Required action. Take the line with "Definition new_round : pb.NewRoundRequest" and every line after it in the data. Transcribe them exactly, through the last.

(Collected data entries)
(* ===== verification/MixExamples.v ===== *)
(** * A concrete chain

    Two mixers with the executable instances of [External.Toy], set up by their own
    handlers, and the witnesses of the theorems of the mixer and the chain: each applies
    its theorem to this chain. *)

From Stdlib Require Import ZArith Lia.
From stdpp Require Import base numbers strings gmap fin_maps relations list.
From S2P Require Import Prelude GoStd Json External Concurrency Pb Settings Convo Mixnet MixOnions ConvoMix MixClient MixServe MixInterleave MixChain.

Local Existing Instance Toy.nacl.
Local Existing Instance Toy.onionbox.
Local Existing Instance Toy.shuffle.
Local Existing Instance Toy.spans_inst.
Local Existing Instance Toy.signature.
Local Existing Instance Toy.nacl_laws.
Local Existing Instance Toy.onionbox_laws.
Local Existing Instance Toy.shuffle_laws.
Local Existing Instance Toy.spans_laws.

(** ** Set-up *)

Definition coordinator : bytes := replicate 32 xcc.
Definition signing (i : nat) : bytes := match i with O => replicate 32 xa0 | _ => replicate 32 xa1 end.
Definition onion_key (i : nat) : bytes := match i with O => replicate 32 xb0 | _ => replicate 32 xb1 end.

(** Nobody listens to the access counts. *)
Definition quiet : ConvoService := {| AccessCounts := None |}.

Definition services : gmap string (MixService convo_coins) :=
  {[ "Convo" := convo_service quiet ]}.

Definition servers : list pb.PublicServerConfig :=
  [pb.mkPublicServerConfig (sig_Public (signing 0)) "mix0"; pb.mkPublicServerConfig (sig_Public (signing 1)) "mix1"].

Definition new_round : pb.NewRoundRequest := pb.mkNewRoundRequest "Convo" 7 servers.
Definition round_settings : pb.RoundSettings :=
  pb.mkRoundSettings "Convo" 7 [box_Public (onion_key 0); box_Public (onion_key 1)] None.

Solution for this task.
Definition new_round : pb.NewRoundRequest := pb.mkNewRoundRequest "Convo" 7 servers.
Definition round_settings : pb.RoundSettings :=
  pb.mkRoundSettings "Convo" 7 [box_Public (onion_key 0); box_Public (onion_key 1)] None.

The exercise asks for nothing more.